**Record excerpts**
(* ===== verification/LexerCheck.v ===== *)
(** * LexerCheck: the scanner against its rules, by computation

    The generated blocks are validated against the rules they come from. One
    step of the scanner on a byte is computed symbolically ([astep]); a [node]
    pairs a point of the scanner with the live derivatives of the rules and
    what is known of its pointers there; [table] holds the nodes reachable from
    the two starting points and [check_table] verifies that every byte leads
    from each of them to another, or to the end the rules prescribe. *)

From S2P Require Import Prelude MgmtProtocol LexerCode LexerPass LexerTrns Lexer Regex LexerRules.

(** ** One byte of the scanner *)

(** What the statements executed on a byte do: move past it, mark, save tags,
    go back to the mark, set the argument. *)
Record effect := Effect {
  ef_inc : bool; ef_mark : bool; ef_t1 : bool; ef_t2 : bool;
  ef_restored : bool; ef_arg : option arge_expr
}.
Definition effect0 : effect := Effect false false false false false None.

Definition apply_effect (e : effect) (c : byte) (s : lexer) : lexer :=
  let p := l_cur s in
  let mar := if ef_mark e then p + 1 else l_mar s in
  let t1 := if ef_t1 e then p else l_yyt1 s in
  let t2 := if ef_t2 e then p else l_yyt2 s in
  let cur := if ef_restored e then mar else if ef_inc e then p + 1 else p in
  Lexer cur mar t1 t2 c
    (match ef_arg e with
     | Some arge_yyt2 => Some (t1, t2)
     | Some arge_cur_2 => Some (t1, cur - 2)
     | None => l_arg s
     end).

Inductive aend :=
| ANext (n : Z) (e : effect)
| ABreak (c : MgmtCommand) (e : effect)
| AJump (l : positive) (e : effect)
| AStuck.

Definition ef_tagged (t : option ytag) (e : effect) : effect :=
  match t with
  | None => e
  | Some yyt1 => Effect (ef_inc e) (ef_mark e) true (ef_t2 e) (ef_restored e) (ef_arg e)
  | Some yyt2 => Effect (ef_inc e) (ef_mark e) (ef_t1 e) true (ef_restored e) (ef_arg e)
  end.

(** Nothing but tags has been done. *)
Definition ef_fresh (e : effect) : bool :=
  negb (ef_inc e) && negb (ef_restored e) && negb (ef_mark e) &&
  match ef_arg e with None => true | _ => false end.

(** The rest must not load again. *)
Definition no_next (r : aend) : aend := match r with ANext _ _ => AStuck | _ => r end.

Fixpoint aexec (z : Z) (k : code) (e : effect) : aend :=
  match k with
  | Inc k =>
      if ef_fresh e then aexec z k (Effect true false (ef_t1 e) (ef_t2 e) false None) else AStuck
  | IncMark k =>
      if ef_fresh e then aexec z k (Effect true true (ef_t1 e) (ef_t2 e) false None) else AStuck
  | Fill n _ => ANext n e
  | Switch arms dflt =>
      if ef_fresh e then
        let a := select_arm z arms dflt in AJump (arm_goto a) (ef_tagged (arm_tag a) e)
      else AStuck
  | Restore k =>
      if ef_fresh e
      then no_next (aexec z k (Effect false false (ef_t1 e) (ef_t2 e) true None)) else AStuck
  | Goto l => AJump l e
  | Args a k =>
      match ef_arg e with
      | None =>
          no_next (aexec z k (Effect (ef_inc e) (ef_mark e) (ef_t1 e) (ef_t2 e)
                                (ef_restored e) (Some a)))
      | Some _ => AStuck
      end
  | Result c => ABreak c e
  end.

(** At most [fuel] jumps. *)
Fixpoint arun (fuel : nat) (z : Z) (k : code) (e : effect) : aend :=
  match aexec z k e with
  | AJump l e' =>
      match fuel with
      | O => AStuck
      | S fuel' => match block l with Done k' => arun fuel' z k' e' | Fault _ => AStuck end
      end
  | r => r
  end.

Definition astep (n z : Z) : aend :=
  match yyFillLabel n with Done (Fill _ k) => arun 3 z k effect0 | _ => AStuck end.

(** At the end of the input the scanner asks for more, in state [n]. *)
Definition needs (n : Z) (k : code) : bool :=
  match k with
  | Switch arms dflt =>
      match arm_fill (select_arm 0 arms dflt) with Some m => (n =? m)%Z | None => false end
  | _ => false
  end.
Definition aeof (n : Z) : bool :=
  match yyFillLabel n with
  | Done (Fill _ (Goto l)) => match block l with Done k => needs n k | Fault _ => false end
  | Done (Fill _ k) => needs n k
  | _ => false
  end.

(** ** Where the argument of a request is *)

(** In the keyword, in the blanks after it, in the argument, just after the CR
    that ends it, later; or at a CR where an argument would begin. *)
Inductive phase := PKw | PSp | PArg | PCr | PPost | PNone.

Definition pstep (ph : phase) (z : Z) : phase :=
  match ph with
  | PKw => if (z =? 32)%Z then PSp else PKw
  | PSp => if (z =? 32)%Z then PSp else if (z =? 13)%Z then PNone else PArg
  | PArg => if (z =? 32)%Z then PPost else if (z =? 13)%Z then PCr else PArg
  | PCr | PPost => PPost
  | PNone => PNone
  end.

Definition phase_eqb (a b : phase) : bool :=
  match a, b with
  | PKw, PKw | PSp, PSp | PArg, PArg | PCr, PCr | PPost, PPost | PNone, PNone => true
  | _, _ => false
  end.

Definition command_eqb (a b : MgmtCommand) : bool := bool_decide (a = b).

Definition has_arg (c : MgmtCommand) : bool :=
  match c with
  | MGMT_TOKEN | MGMT_SET_BUFFSIZE | MGMT_SET_DISSECTOR_STATUS | MGMT_ADD_USER => true
  | _ => false
  end.

(** ** The product *)

(** [nd_len] is the number of bytes read, two standing for more; [nd_mark]: the
    mark is one past the start; [nd_t1], [nd_t2]: the tags are the ends of the
    argument. *)
Record node := Node {
  nd_fill : Z; nd_rules : list rule; nd_phase : phase; nd_len : nat;
  nd_mark : bool; nd_t1 : bool; nd_t2 : bool
}.

Fixpoint rules_eqb (a b : list rule) : bool :=
  match a, b with
  | [], [] => true
  | (r, c) :: a', (r', c') :: b' => command_eqb c c' && re_eqb r r' && rules_eqb a' b'
  | _, _ => false
  end.

Definition node_eqb (a b : node) : bool :=
  (nd_fill a =? nd_fill b)%Z && phase_eqb (nd_phase a) (nd_phase b) && (nd_len a =? nd_len b) &&
  Bool.eqb (nd_mark a) (nd_mark b) && Bool.eqb (nd_t1 a) (nd_t1 b) &&
  Bool.eqb (nd_t2 a) (nd_t2 b) && rules_eqb (nd_rules a) (nd_rules b).

Definition next_t1 (nd : node) (z : Z) (e : effect) : bool :=
  if phase_eqb (nd_phase nd) PSp && phase_eqb (pstep (nd_phase nd) z) PArg
  then ef_t1 e else nd_t1 nd && negb (ef_t1 e).
Definition next_t2 (nd : node) (z : Z) (e : effect) : bool :=
  if phase_eqb (nd_phase nd) PArg && negb (phase_eqb (pstep (nd_phase nd) z) PArg)
  then ef_t2 e else nd_t2 nd && negb (ef_t2 e).

Definition next_node (nd : node) (z n : Z) (e : effect) : node :=
  Node n (step_rules z (nd_rules nd)) (pstep (nd_phase nd) z) (Nat.min 2 (S (nd_len nd)))
    (nd_mark nd || ef_mark e) (next_t1 nd z e) (next_t2 nd z e).

Definition arg_ok (nd : node) (z : Z) (c : MgmtCommand) (e : effect) : bool :=
  match ef_arg e with
  | None => negb (has_arg c)
  | Some a =>
      has_arg c && next_t1 nd z e &&
      match a with
      | arge_yyt2 => next_t2 nd z e && phase_eqb (pstep (nd_phase nd) z) PPost
      | arge_cur_2 => phase_eqb (nd_phase nd) PCr
      end
  end.

(** After a byte that no rule continues with, the cursor is one past the start. *)
Definition one_byte (nd : node) (e : effect) : bool :=
  match nd_len nd with
  | O => ef_inc e && negb (ef_restored e)
  | S O => if ef_restored e then nd_mark nd && negb (ef_mark e) else negb (ef_inc e)
  | _ => ef_restored e && nd_mark nd && negb (ef_mark e)
  end.

(** The nodes by fill label, in a binary tree. *)
Inductive trie := Leaf | Branch (l : trie) (v : list node) (r : trie).
Fixpoint tget (p : positive) (t : trie) : list node :=
  match t with
  | Leaf => []
  | Branch l v r => match p with xH => v | xO p' => tget p' l | xI p' => tget p' r end
  end.
Fixpoint tput (p : positive) (nd : node) (t : trie) : trie :=
  match p with
  | xH => match t with Leaf => Branch Leaf [nd] Leaf | Branch l v r => Branch l (nd :: v) r end
  | xO p' =>
      match t with
      | Leaf => Branch (tput p' nd Leaf) [] Leaf
      | Branch l v r => Branch (tput p' nd l) v r
      end
  | xI p' =>
      match t with
      | Leaf => Branch Leaf [] (tput p' nd Leaf)
      | Branch l v r => Branch l v (tput p' nd r)
      end
  end.
Fixpoint tforall (P : node -> bool) (t : trie) : bool :=
  match t with Leaf => true | Branch l v r => forallb P v && tforall P l && tforall P r end.

Definition fill_pos (n : Z) : positive := Z.to_pos (n + 1).
Definition member (nd : node) (t : trie) : bool :=
  existsb (node_eqb nd) (tget (fill_pos (nd_fill nd)) t).

Definition check_byte (t : trie) (nd : node) (z : Z) : bool :=
  match astep (nd_fill nd) z with
  | ANext n e =>
      let nd' := next_node nd z n e in
      ef_inc e && negb (ef_restored e) && match ef_arg e with None => true | _ => false end &&
      (if nd_len nd =? 0 then true else negb (ef_mark e)) && member nd' t
  | ABreak c e =>
      let rs := step_rules z (nd_rules nd) in
      match accepted rs with
      | Some c' => command_eqb c c' && ef_inc e && negb (ef_restored e) && arg_ok nd z c e
      | None =>
          match rs with [] => true | _ => false end && command_eqb c MGMT_INVALID_CMD &&
          match ef_arg e with None => true | _ => false end && one_byte nd e
      end
  | _ => false
  end.

Definition byte_codes : list Z := Eval vm_compute in Z.of_nat <$> seq 0 256.

(** The argument has begun. *)
Definition in_arg (ph : phase) : bool :=
  match ph with PArg | PCr | PPost => true | PKw | PSp | PNone => false end.

Definition check_node (t : trie) (nd : node) : bool :=
  implb (nd_t1 nd || nd_t2 nd) (in_arg (nd_phase nd)) &&
  match fallback (nd_fill nd) with Some _ => true | None => false end &&
  match accepted (nd_rules nd) with None => true | Some _ => false end &&
  match nd_rules nd with [] => false | _ => true end &&
  forallb (fun r => inhabited r.1) (nd_rules nd) &&
  aeof (nd_fill nd) && forallb (check_byte t nd) byte_codes.

(** ** The reachable nodes *)

Definition start_node (cond : Z) : node :=
  Node (if (cond =? yyctrns)%Z then 63 else 0)%Z (rules cond) PKw 0 false false false.

Definition successors (nd : node) : list node :=
  omap (fun z => match astep (nd_fill nd) z with
                 | ANext n e => Some (next_node nd z n e)
                 | _ => None
                 end) byte_codes.

Fixpoint explore (fuel : nat) (todo : list node) (t : trie) : trie :=
  match fuel with
  | O => t
  | S fuel' =>
      match todo with
      | [] => t
      | nd :: todo' =>
          if member nd t then explore fuel' todo' t
          else explore fuel' (successors nd ++ todo') (tput (fill_pos (nd_fill nd)) nd t)
      end
  end.

(** The fuel covers the edges of the product; that the result is closed is what
    [table_checked] verifies. *)
Definition table : trie :=
  Eval vm_compute in explore (N.to_nat 200000) [start_node yycpass; start_node yyctrns] Leaf.

Lemma table_checked : tforall (check_node table) table = true.
Proof. vm_cast_no_check (eq_refl true). Qed.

**What you are asked to do**
From the records above, quote only the lines running from the line with "Definition pstep (ph" to the line with "(** ** The product *)", both lines included.

**Output of the task**
Definition pstep (ph : phase) (z : Z) : phase :=
  match ph with
  | PKw => if (z =? 32)%Z then PSp else PKw
  | PSp => if (z =? 32)%Z then PSp else if (z =? 13)%Z then PNone else PArg
  | PArg => if (z =? 32)%Z then PPost else if (z =? 13)%Z then PCr else PArg
  | PCr | PPost => PPost
  | PNone => PNone
  end.

Definition phase_eqb (a b : phase) : bool :=
  match a, b with
  | PKw, PKw | PSp, PSp | PArg, PArg | PCr, PCr | PPost, PPost | PNone, PNone => true
  | _, _ => false
  end.

Definition command_eqb (a b : MgmtCommand) : bool := bool_decide (a = b).

Definition has_arg (c : MgmtCommand) : bool :=
  match c with
  | MGMT_TOKEN | MGMT_SET_BUFFSIZE | MGMT_SET_DISSECTOR_STATUS | MGMT_ADD_USER => true
  | _ => false
  end.

(** ** The product *)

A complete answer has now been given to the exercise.